Son legalmente imprescindibles para dar fe y testificar con su firma la celebración del enlace.
CARMEN TORRES
Su propia denominación identifica su función aparentemente protocolaria, ya que la realidad es otra.
Es común que la pareja busque entre sus familiares o amigos a los que serán testigos de su boda, para dejar constancia, con su presencia en la ceremonia y su firma una vez celebrada ésta, del compromiso adquirido.
La legislación española requiere de dos testigos e incluso, en el caso de boda civil, algunos ayuntamientos recomiendan que sean personas ajenas a la familia, o al menos que éstos nunca sean los padres de los contrayentes, pero esta es una recomendación sin carácter vinculante. La verdad es que con ello se trata de evitar algo que, aunque parezca que es imposible, a través de otras culturas todavía puede producirse: los matrimonios acordados entre los padres.
Pero al margen de lo estrictamente legal, la figura de los testigos y su elección para la pareja, por encima del protocolo, responde a cuestiones afectivas.
Señalar a un invitado como testigo no cabe duda que de alguna manera significa destacarle sobre el resto de los invitados, por lo que ésta no es una cuestión banal.
En la lista de testigos suele estar incluído el grupo familiar más cercano, y algún miembro más de la familia con el que os una un lazo especial. Es también habitual incluir a uno o dos amigos, en representación de todos los demás.

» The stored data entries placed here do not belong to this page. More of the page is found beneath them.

(** The fields of the name of a transfer statement between I/O
    modules; [nxt] is the second packing width and [cd] the pair of the
    coalesce depth and bound, when they are printed. *)
Definition transfer_name_fields (read to_mem boundary : bool)
    (fifo_suffix : string) (is_filter is_buffer : bool)
    (depth space_dim io_level n_lane nxt : Z) (cd : option (Z * Z))
  : list string :=
  [ ((if read then "in_trans" else "out_trans")
     ++ (if to_mem then "_dram" else "")
     ++ (if boundary then "_boundary" else ""))%string;
    (if to_mem then fifo_suffix ++ "_local" else fifo_suffix)%string;
    digit_of_bool is_filter;
    digit_of_bool is_buffer;
    print_int (depth - 1);
    print_int (space_dim - io_level);
    print_int n_lane;
    print_int nxt ]
  ++ match cd with
     | Some c => [print_int (fst c); print_int (snd c)]
     | None => []
     end.

(** The name of a transfer statement as the schedule builders print
    it: the head, the second packing width and, for the transfer of a
    tile, the coalesce depth and bound. *)
Definition transfer_stmt_name (read to_mem boundary : bool)
    (fifo_suffix : string) (is_filter is_buffer : bool)
    (depth space_dim io_level n_lane nxt : Z) (cd : option (Z * Z))
  : list printed :=
  trans_stmt_head read to_mem boundary fifo_suffix is_filter is_buffer
    depth space_dim io_level n_lane
  ++ [P_str "."; P_int nxt]
  ++ match cd with
     | Some c => coalesce_suffix c
     | None => []
     end.

(** The same for the transfer towards the lower level. *)
Definition local_stmt_name (read : bool) (fifo_suffix : string)
    (is_buffer : bool) (n_lane nxt : Z) (cd : option (Z * Z))
  : list printed :=
  local_stmt_head read fifo_suffix is_buffer n_lane
  ++ [P_str "."; P_int nxt]
  ++ match cd with
     | Some c => coalesce_suffix c
     | None => []
     end.

(** The statement [create_io_leaf] is expected to build for a transfer
    statement. *)
Definition transfer_stmt (read to_mem boundary : bool)
    (fifo_suffix : string) (is_filter is_buffer : bool)
    (sched_depth param_id n_lane nxt : Z) (cd : option (Z * Z))
    (local_tile : option autosa_array_tile) : autosa_kernel_stmt_io :=
  {| i_type := if to_mem then AUTOSA_KERNEL_STMT_IO_DRAM
               else AUTOSA_KERNEL_STMT_IO_TRANSFER;
     i_dummy := 0;
     i_in := int_of_bool read;
     i_buf := int_of_bool is_buffer;
     i_filter := int_of_bool is_filter;
     i_data_pack := n_lane;
     i_nxt_data_pack := nxt;
     i_coalesce_depth := match cd with Some c => fst c | None => -1 end;
     i_coalesce_bound := match cd with Some c => snd c | None => -1 end;
     i_reg := match local_tile with Some _ => 0 | None => 1 end;
     i_fifo_name :=
       (if to_mem then fifo_suffix ++ "_local" else fifo_suffix)%string;
     i_filter_sched_depth :=
       if to_mem then 0 else if is_filter then sched_depth else -1;
     i_filter_param_id :=
       if to_mem then 0 else if is_filter then param_id else -1;
     i_boundary := if to_mem then 0 else int_of_bool boundary |}.

(** The number of dots of a C string. *)
Fixpoint count_dots (s : string) : nat :=
  match s with
  | EmptyString => O
  | String c s' =>
      if (c =? NUL)%char then O
      else if (c =? ".")%char then S (count_dots s')
      else count_dots s'
  end.

(** Every number printed in a name is an [int]. *)
Definition ints_of (p : list printed) : Prop :=
  Forall (fun x => match x with P_int z => is_int z | P_str _ => True end) p.

(** The fields of the name of a transfer statement towards the lower
    level. *)
Definition local_name_fields (read : bool) (fifo_suffix : string)
    (is_buffer : bool) (n_lane nxt : Z) (cd : option (Z * Z))
  : list string :=
  [ (if read then "out_trans" else "in_trans");
    (fifo_suffix ++ "_local")%string;
    "0";
    digit_of_bool is_buffer;
    "-1";
    "-1";
    print_int n_lane;
    print_int nxt ]
  ++ match cd with
     | Some c => [print_int (fst c); print_int (snd c)]
     | None => []
     end.

(** The last byte of a string. *)
Fixpoint last_char (s : string) : ascii :=
  match s with
  | EmptyString => NUL
  | String c EmptyString => c
  | String _ s' => last_char s'
  end.

(** The name of a group in the statement names of the PE level:
    [fifo_]array[_nr|_drain]. *)
Definition pe_fifo_field (io_group : autosa_array_ref_group)
    (local : autosa_local_array_info) : string :=
  ((if negb (autosa_group_type_beq (group_type io_group) AUTOSA_PE_GROUP)
    then "fifo_" else "")
   ++ array_name io_group
   ++ (if autosa_group_type_beq (group_type io_group) AUTOSA_IO_GROUP then
         if (1 <? n_io_group local)%Z
         then "_" ++ print_int (nr io_group) else ""
       else if autosa_group_type_beq (group_type io_group) AUTOSA_DRAIN_GROUP
       then "_drain"
       else ""))%string.

(** The leaf that [at_domain_module] makes of a statement of a module
    schedule that is called by its name. *)
Definition call_leaf_of (char_signed : bool) (s : sched_stmt)
  : option (res domain_leaf) :=
  match s with
  | call_stmt stmt_name =>
      Some (at_domain_module char_signed false stmt_name None "")
  | _ => None
  end.

(** The local tile handed to [autosa_create_io_access_stmt] for an I/O
    statement of a module schedule. *)
Definition stmt_local_tile (s : sched_stmt) : option autosa_array_tile :=
  match s with
  | io_copies_stmt_acc tile _ _ _ _ _ => tile
  | io_copies_stmt_tile local_tile _ _ _ _ _ _ _ => local_tile
  | _ => None
  end.

(** The statement that [create_io_leaf] builds for an I/O statement of a
    module schedule: the name goes through
    [autosa_create_io_access_stmt] and comes back as the name of the
    tuple.  For a statement grafted for each reference with the
    dependence mark asked for, [add_io_copies_stmt_acc_single] may
    extend the name; such a statement is left out. *)
Definition io_leaf_of (char_signed : bool) (local_name : string)
    (s : sched_stmt) : option (res autosa_kernel_stmt_io) :=
  match s with
  | io_copies_stmt_acc tile _ _ stmt_name _ false =>
      Some (type <- autosa_create_io_access_stmt
                      (isl_printer_get_str stmt_name) ;;
            create_io_leaf char_signed type tile local_name)
  | io_copies_stmt_tile local_tile _ _ _ stmt_name _ _ _ =>
      Some (type <- autosa_create_io_access_stmt
                      (isl_printer_get_str stmt_name) ;;
            create_io_leaf char_signed type local_tile local_name)
  | _ => None
  end.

Nuestra sugerencia es que, si entre vuestros invitados hay alguna personalidad pública o bien algún representante importante de vuestra empresa, no estaría de más invitarles también a firmar como testigos.

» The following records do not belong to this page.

(** * Shallow embedding of the three table transformations of [app.py]
    ([ajouter_diametres], [nettoyer_fichier], [comparer_fichiers]).

    A pandas [DataFrame] is modelled as its column labels and its rows; a
    row carries its index label (pandas keeps labels through filtering,
    sorting and [drop_duplicates]) and its cells, aligned with the columns.
    [st.error] is a display side channel: a call returns the list of
    messages it displayed together with the returned frame, or an
    exception raised by pandas. *)

From Stdlib Require Import String Ascii List ZArith Bool Lia.
From Stdlib Require Import OrdersEx RelationClasses Sorted Permutation.
Import ListNotations.
Open Scope string_scope.

(** ** Cells and frames *)

(** A cell: a missing value ([NaN]/[NaT]), an integer, a string (held
    as the UTF-8 encoding of its text) or a parsed timestamp. *)
Inductive cell : Type :=
| NaN
| Int (z : Z)
| Str (s : string)
| Timestamp (d : Z).

Definition cell_eq_dec (a b : cell) : {a = b} + {a <> b}.
Proof. decide equality; (apply Z.eq_dec || apply string_dec). Defined.

(** Key equality as pandas uses it in [merge], [isin] and [duplicated]:
    missing keys compare equal to each other. *)
Definition cell_eqb (a b : cell) : bool :=
  if cell_eq_dec a b then true else false.

Definition notna (c : cell) : bool :=
  match c with NaN => false | _ => true end.

Record DataFrame : Type := mkDF {
  columns : list string;
  rows : list (nat * list cell)
}.

(** [pd.DataFrame()]: no columns, no rows. *)
Definition empty_frame : DataFrame := mkDF [] [].

Definition has_col (df : DataFrame) (c : string) : bool :=
  existsb (String.eqb c) (columns df).

Fixpoint col_index (cs : list string) (c : string) : option nat :=
  match cs with
  | [] => None
  | c' :: cs' =>
      if String.eqb c c' then Some 0
      else option_map S (col_index cs' c)
  end.

(** [row[c]] for a row of a frame with columns [cs]. *)
Definition get (cs : list string) (cells : list cell) (c : string) : cell :=
  match col_index cs c with
  | Some i => nth i cells NaN
  | None => NaN
  end.

Fixpoint replace_nth {A} (i : nat) (v : A) (l : list A) : list A :=
  match l, i with
  | [], _ => []
  | _ :: l', O => v :: l'
  | x :: l', S i' => x :: replace_nth i' v l'
  end.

De cualquier forma, siempre es preferible que la lista de testigos sea larga, antes que generar un problema al tener que excluir a alguien.
Con respecto al protocolo, los testigos masculinos deberán vestir en la misma línea que el novio y de chaqué por supuesto, si éste así lo hiciera. En cuanto a las señoras, es conveniente evitar vestir cualquier tono que esté dentro de la gama de los blancos.

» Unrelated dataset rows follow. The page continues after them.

Lemma reachable_stddevs_nonneg_witness :
  exists d st,
    @run_calls sample_fmt newDetector sample_calls = Returns d
    /\ map_lookup (metricsStats d) "mem" = Some st
    /\ (ltb (stddev st) zero = false /\ ltb (currentStdDev st) zero = false)
    /\ geb (stddev st) zero = true /\ geb (currentStdDev st) zero = true.
Proof.
  destruct (@run_calls sample_fmt newDetector sample_calls) as [d|msg] eqn:E;
    [|vm_compute in E; discriminate E].
  destruct (map_lookup (metricsStats d) "mem") as [st|] eqn:Est.
  2: { vm_compute in E. injection E as <-. vm_compute in Est. discriminate Est. }
  exists d, st. split; [reflexivity|]. split; [exact Est|].
  destruct (@reachable_stddevs_nonneg sample_fmt sample_calls d "mem" st E Est)
    as [Hneg Hge].
  split; [exact Hneg|]. apply Hge. repeat constructor.
Defined.

Lemma DetectAnomalies_flags_exceeding_witness :
  let d := sample_detector 100 10 in
  let ms := [series "cpu" [129; 130; 131]] in
  let t := of_Z 3 in
  fst (snd (@DetectAnomalies sample_fmt d ms t))
  = @anomalies_of sample_fmt (metricsStats d) ms t
  /\ (forall st v, is_inf (zScore st v) = true -> is_finite t = true ->
                   exceeds st t v = true)
  /\ (forall st v, is_nan (zScore st v) = true -> exceeds st t v = false)
  /\ (forall st v, eqb (Abs (zScore st v)) t = true -> exceeds st t v = false).
Proof.
  intros d ms t.
  apply (@DetectAnomalies_flags_exceeding sample_fmt d ms t). reflexivity.
Defined.

(** The example of the specification: baseline mean 100 and standard
    deviation 10, threshold 3. Of 129, 130 and 131 only 131 is flagged. *)
Example threshold_boundary :
  let st := {| mean := of_Z 100; stddev := of_Z 10;
               currentMean := zero; currentStdDev := zero |} in
  eqb (zScore st (of_Z 130)) (of_Z 3) = true
  /\ map Value (fst (snd (@DetectAnomalies sample_fmt (sample_detector 100 10)
                            [series "cpu" [129; 130; 131]] (of_Z 3))))
     = [of_Z 131].
Proof. vm_compute. auto. Qed.

(** A sample equal to the mean of a zero-variance baseline has the
    z-score NaN: not finite, and yet not flagged. *)
Lemma nan_zScore_not_flagged :
  let d := GetBaseline newDetector [series "cpu" [5; 5]] in
  let st := {| mean := of_Z 5; stddev := zero;
               currentMean := zero; currentStdDev := zero |} in
  map_lookup (metricsStats d) "cpu" = Some st
  /\ is_finite (of_Z 3) = true
  /\ exceeds_or_not_finite st (of_Z 3) (of_Z 5) = true
  /\ fst (snd (@DetectAnomalies sample_fmt d [series "cpu" [5]] (of_Z 3))) = [].
Proof. vm_compute. auto. Qed.

(** Outside the numbers: a baseline window holding an infinity has the
    standard deviation NaN, which is not [>= 0]. *)
Example infinite_sample_stddev :
  let st := baseline_entry [{| DoubleValue := S754_infinity false;
                               EndTime := {| seconds := 0; nanos := 0 |} |}] in
  stddev st = S754_nan /\ geb (stddev st) zero = false.
Proof. vm_compute. auto. Qed.

(** * The metrics source *)

Lemma wrap64_small (z : Z) : - 2 ^ 63 <= z < 2 ^ 63 -> wrap64 z = z.
Proof.
  unfold wrap64. change (2 ^ 63) with 9223372036854775808.
  change (2 ^ 64) with 18446744073709551616. intros H.
  rewrite Z.mod_small by lia. lia.
Qed.

Lemma wrap64_range (z : Z) : - 2 ^ 63 <= wrap64 z < 2 ^ 63.
Proof.
  unfold wrap64. change (2 ^ 63) with 9223372036854775808.
  change (2 ^ 64) with 18446744073709551616.
  pose proof (Z.mod_pos_bound (z + 9223372036854775808) 18446744073709551616
                ltac:(lia)). lia.
Qed.

Lemma historical_duration (days : Z) :
  0 <= days <= 106751 ->
  mul64 (mul64 (neg64 days) 24) Hour = - (days * 86400) * Second.
Proof.
  intros H. unfold mul64, neg64, Hour, Minute, Second.
  rewrite (wrap64_small (- days)) by (change (2 ^ 63) with 9223372036854775808; lia).
  rewrite (wrap64_small (- days * 24)) by (change (2 ^ 63) with 9223372036854775808; lia).
  rewrite wrap64_small by (change (2 ^ 63) with 9223372036854775808; lia). lia.
Qed.

Lemma recent_duration (minutes : Z) :
  0 <= minutes <= 153722867 ->
  mul64 (neg64 minutes) Minute = - (minutes * 60) * Second.
Proof.
  intros H. unfold mul64, neg64, Minute, Second.
  rewrite (wrap64_small (- minutes)) by (change (2 ^ 63) with 9223372036854775808; lia).
  rewrite wrap64_small by (change (2 ^ 63) with 9223372036854775808; lia). lia.
Qed.

Lemma Unix_Add_seconds (t : Instant) (k : Z) :
  Unix (Add t (- k * Second)) = Unix t - k.
Proof.
  unfold Unix, Add. rewrite Z.div_add by (unfold Second; lia). lia.
Qed.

Su ubicación en la ceremonia es siempre preferente con respecto al resto de los invitados. Hay iglesias que disponen de espacio en el propio altar donde sentar a los testigos y, de no ser eso posible, tened en cuenta que siempre deberán ocupar las primeras filas de los bancos.
Con respecto a las ceremonias civiles, no olvidéis que es igualmente importante cuidar también este aspecto que les distingue sobre el resto de los invitados.
Todos ellos tendrán una foto individualizada y de grupo con los novios, por lo que su elección quedará registrada para siempre en vuestra retina y en el álbum de la boda.
Por todo ello y aunque todos y cada uno de vuestros invitados, son testigos únicos de vuestro amor y del compromiso adquirido, es un hecho que decidir cuales serán vuestros testigos oficiales, es un tema importante y quizás también un poco delicado que deberéis tratar con delicadeza y "mano izquierda".